**What is needed:** Write out exactly the lines of the entries below from the one holding "- assert (R := leb_refl bound Nb)." to the one holding "End NumFacts.", inclusive, and leave out all other lines.

◆ ◆ ◆ ◆ ◆ ◆ ◆

(** [Math.min] of a bound and a value, both at least 0 and integer. *)
Lemma Math_min_bounded (bound ms : number) :
  isInteger bound = true -> leb zero bound = true ->
  isInteger ms = true -> leb zero ms = true ->
  isInteger (Math_min bound ms) = true
  /\ leb zero (Math_min bound ms) = true
  /\ leb (Math_min bound ms) bound = true.
Proof.
  intros Ib Pb Im Pm.
  destruct (leb_not_NaN _ _ Pb) as [_ Nb].
  destruct (leb_not_NaN _ _ Pm) as [_ Nm].
  unfold Math_min. destruct (SFcompare bound ms) as [[| |]|] eqn:C.
  - assert (R := leb_refl bound Nb).
    destruct bound as [sb|sb| |sb mb eb], ms as [sm|sm| |sm mm em];
      repeat split; assumption || reflexivity.
  - repeat split; try assumption. apply leb_refl, Nb.
  - repeat split; try assumption. apply gt_leb, C.
  - exfalso. destruct bound, ms; simpl in C; try discriminate;
      (apply Nb; reflexivity) || (apply Nm; reflexivity).
Qed.

End NumFacts.

(** ** Cost pacing *)

Module ThrottleFacts.
Import Js Num Throttle NumFacts.

Lemma wait_zero_facts (maxWait : number) :
  isInteger maxWait = true -> leb zero maxWait = true ->
  isInteger zero = true /\ leb zero zero = true /\ leb zero maxWait = true
  /\ zero <> NaN /\ ltb zero zero = false.
Proof. intros _ H. repeat split; try reflexivity; try exact H. discriminate. Qed.

(** Whatever the response, the wait is an integer between 0 and the
    cap. *)
Lemma throttle_wait_bounds (body : option json) (o : Options) :
  let maxWait := default (ofZ 5000) (maxWaitMs o) in
  let r := computeShopifyThrottleWaitMs body o in
  isInteger maxWait = true -> leb zero maxWait = true ->
  isInteger r = true /\ leb zero r = true /\ leb r maxWait = true
  /\ r <> NaN /\ ltb r zero = false.
Proof.
  intros maxWait r Imax Pmax. subst r. unfold computeShopifyThrottleWaitMs.
  fold maxWait.
  set (throttle := throttleStatusOf body).
  set (cA := Number_ (getProp "currentlyAvailable" throttle)).
  set (rate := Number_ (getProp "restoreRate" throttle)).
  destruct (negb (isFinite cA) || negb (isFinite rate) || leb rate zero);
    [apply wait_zero_facts; assumption |].
  destruct (geb cA (default (ofZ 100) (minAvailable o)));
    [apply wait_zero_facts; assumption |].
  set (ms := waitMsOf (default (ofZ 100) (minAvailable o)) cA rate).
  destruct (isFinite ms) eqn:Fms; simpl;
    [| apply wait_zero_facts; assumption].
  destruct (leb ms zero) eqn:Lms;
    [apply wait_zero_facts; assumption |].
  assert (Pms := leb_zero_of_not_leb ms Fms Lms).
  assert (Ims : isInteger ms = true) by (apply Math_ceil_integer, Fms).
  destruct (Math_min_bounded maxWait ms Imax Pmax Ims Pms) as (A & B & C).
  repeat split; try assumption.
  - apply (leb_not_NaN _ _ B).
  - apply leb_zero_not_ltb, B.
Qed.

(** C10. The throttle wait is total and never an invalid sleep: it is 0
    when [extensions.cost.throttleStatus] is absent or null, when the
    number read for [currentlyAvailable] or [restoreRate] is not finite,
    and when [restoreRate <= 0]; and for every response it is an
    integer between 0 and [maxWaitMs] (5000 by default, any integer
    that is not negative otherwise), hence neither NaN nor negative. *)
Theorem throttle_wait_total_and_bounded (body : option json) (o : Options) :
  let maxWait := default (ofZ 5000) (maxWaitMs o) in
  let throttle := throttleStatusOf body in
  let currentlyAvailable := Number_ (getProp "currentlyAvailable" throttle) in
  let restoreRate := Number_ (getProp "restoreRate" throttle) in
  let r := computeShopifyThrottleWaitMs body o in
  isInteger maxWait = true -> leb zero maxWait = true ->
  (throttle = None \/ throttle = Some JNull -> r = zero)
  /\ (isFinite currentlyAvailable = false \/ isFinite restoreRate = false
      \/ leb restoreRate zero = true -> r = zero)
  /\ isInteger r = true /\ leb zero r = true /\ leb r maxWait = true
  /\ r <> NaN /\ ltb r zero = false.
Proof.
  intros maxWait throttle cA rate r Imax Pmax.
  assert (Guard : isFinite cA = false \/ isFinite rate = false
                  \/ leb rate zero = true -> r = zero).
  { intros H. subst r. unfold computeShopifyThrottleWaitMs.
    fold throttle. fold cA. fold rate.
    destruct H as [H | [H | H]]; rewrite H; simpl;
      rewrite ?orb_true_r; reflexivity. }
  split.
  { intros H. apply Guard. left. subst cA.
    destruct H as [H | H]; rewrite H; reflexivity. }
  split; [exact Guard |].
  exact (throttle_wait_bounds body o Imax Pmax).
Qed.

(** C3, as amended. The wait is 0 whenever [currentlyAvailable >=
    minAvailable] (100); otherwise, for finite values and a positive
    [restoreRate], it is the ceiling taken on milliseconds,
    [Math.ceil((minAvailable - currentlyAvailable) / restoreRate * 1000)]
    in binary64 arithmetic, capped at 5000 ms, and 0 when that is not a
    positive finite number; it always lies between 0 and 5000 ms; and
    for [currentlyAvailable = 50], [restoreRate = 50] the engine sleeps
    1000 ms, which is at least 1000 ms and at most 5000 ms. *)
Theorem throttle_wait_formula (body : option json) :
  let throttle := throttleStatusOf body in
  let currentlyAvailable := Number_ (getProp "currentlyAvailable" throttle) in
  let restoreRate := Number_ (getProp "restoreRate" throttle) in
  let r := computeShopifyThrottleWaitMs body defaults in
  let ms :=
    Math_ceil (mul (div (sub (ofZ 100) currentlyAvailable) restoreRate)
                 (ofZ 1000)) in
  let sample := costResponse (JNumber (ofZ 50)) (JNumber (ofZ 50)) in
  (geb currentlyAvailable (ofZ 100) = true -> r = zero)
  /\ (geb currentlyAvailable (ofZ 100) = false ->
      isFinite currentlyAvailable = true -> isFinite restoreRate = true ->
      leb restoreRate zero = false ->
      r = if isFinite ms && negb (leb ms zero)
          then Math_min (ofZ 5000) ms else zero)
  /\ leb zero r = true /\ leb r (ofZ 5000) = true
  /\ pacingSleepMs sample = Some (ofZ 1000)
  /\ leb (ofZ 1000) (ofZ 1000) = true /\ leb (ofZ 1000) (ofZ 5000) = true.
Proof.
  intros throttle cA rate r ms sample.
  split; [| split].
  - intros H. subst r. unfold computeShopifyThrottleWaitMs.
    fold throttle. fold cA. fold rate.
    change (default (ofZ 100) (minAvailable defaults)) with (ofZ 100).
    rewrite H.
    destruct (negb (isFinite cA) || negb (isFinite rate) || leb rate zero);
      reflexivity.
  - intros G Fc Fr Lr. subst r. unfold computeShopifyThrottleWaitMs.
    fold throttle. fold cA. fold rate.
    change (default (ofZ 100) (minAvailable defaults)) with (ofZ 100).
    change (default (ofZ 5000) (maxWaitMs defaults)) with (ofZ 5000).
    rewrite Fc, Fr, Lr, G. cbn [negb orb]. unfold waitMsOf. fold ms.
    destruct (isFinite ms); cbn [negb orb andb]; [| reflexivity].
    destruct (leb ms zero); reflexivity.
  - destruct (throttle_wait_bounds body defaults eq_refl eq_refl)
      as (_ & A & B & _).
    repeat split; try assumption; reflexivity.
Qed.

(** On whole numbers of cost points the binary64 computation agrees
    with the exact ceiling of [1000 * deficit / restoreRate]: checked
    for every deficit from 1 to 100 at the restore rates 50, 100, 200,
    500, 1000 and 2000. *)
Lemma waitMs_exact_on_whole_points :
  forallb (fun d =>
    forallb (fun rate =>
      bool_decide (SFcompare
                     (waitMsOf (ofZ 100) (ofZ (100 - Z.of_nat d)) (ofZ rate))
                     (ofZ (- ((- (1000 * Z.of_nat d)) / rate)))
                   = Some Eq))
      [50; 100; 200; 500; 1000; 2000]) (seq 1 100) = true.
Proof. vm_compute. reflexivity. Qed.

(** C3, counterexample. With 50 points available and 100 restored per
    second the source waits 500 ms, where the ceiling of the deficit
    over the rate in whole seconds is one second. *)
Lemma throttle_wait_not_whole_seconds :
  computeShopifyThrottleWaitMs
    (costResponse (JNumber (ofZ 50)) (JNumber (ofZ 100))) defaults = ofZ 500
  /\ specWaitMs (ofZ 50) (ofZ 100) = ofZ 1000
  /\ ofZ 500 <> ofZ 1000.
Proof. vm_compute. repeat split; discriminate. Qed.

(** The theorem at the response (50, 50) with the default options. *)
Lemma throttle_wait_total_and_bounded_witness :
  isInteger (ofZ 5000) = true /\ leb zero (ofZ 5000) = true
  /\ leb (computeShopifyThrottleWaitMs
            (costResponse (JNumber (ofZ 50)) (JNumber (ofZ 50))) defaults)
         (ofZ 5000) = true.
Proof.
  split; [reflexivity | split; [reflexivity |]].
  apply (throttle_wait_total_and_bounded
           (costResponse (JNumber (ofZ 50)) (JNumber (ofZ 50))) defaults);
    reflexivity.
Defined.

End ThrottleFacts.

(** ** Failure classification *)

Module ClassifierFacts.
Import Js Classifier.

Lemma classify_below_400 (status : option Z) (message name : option jsstring) :
  noFailureStatus status ->
  classifyOpenAiFailure status message name
  = if isAbortOf message name then mkClass true (js "OpenAI request timed out.")
    else if matchesNetwork (default [] message)
         then mkClass true (js "Network error while calling OpenAI.")
         else classifyOpenAiFailure status message name.
Proof.
  intros H. unfold classifyOpenAiFailure, isAbortOf.
  destruct status as [s|]; simpl in H |- *.
  - repeat match goal with
           | |- context [s =? ?k] =>
               let E := fresh in destruct (Z.eqb_spec s k) as [E|E]; [lia|]
           end.
    simpl.
    destruct (Z.leb_spec 400 s); [lia|]. destruct (Z.leb_spec 500 s); [lia|].
    rewrite !andb_false_r. simpl.
    destruct (bool_decide (name = Some (js "AbortError"))
              || matchesAborted (default [] message)); [reflexivity|].
    destruct (matchesNetwork (default [] message)); reflexivity.
  - destruct (bool_decide (name = Some (js "AbortError"))
              || matchesAborted (default [] message)); [reflexivity|].
    destruct (matchesNetwork (default [] message)); reflexivity.
Qed.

◆ ◆ ◆ ◆ ◆ ◆ ◆

**Solution to the problem:**
  - assert (R := leb_refl bound Nb).
    destruct bound as [sb|sb| |sb mb eb], ms as [sm|sm| |sm mm em];
      repeat split; assumption || reflexivity.
  - repeat split; try assumption. apply leb_refl, Nb.
  - repeat split; try assumption. apply gt_leb, C.
  - exfalso. destruct bound, ms; simpl in C; try discriminate;
      (apply Nb; reflexivity) || (apply Nm; reflexivity).
Qed.

End NumFacts.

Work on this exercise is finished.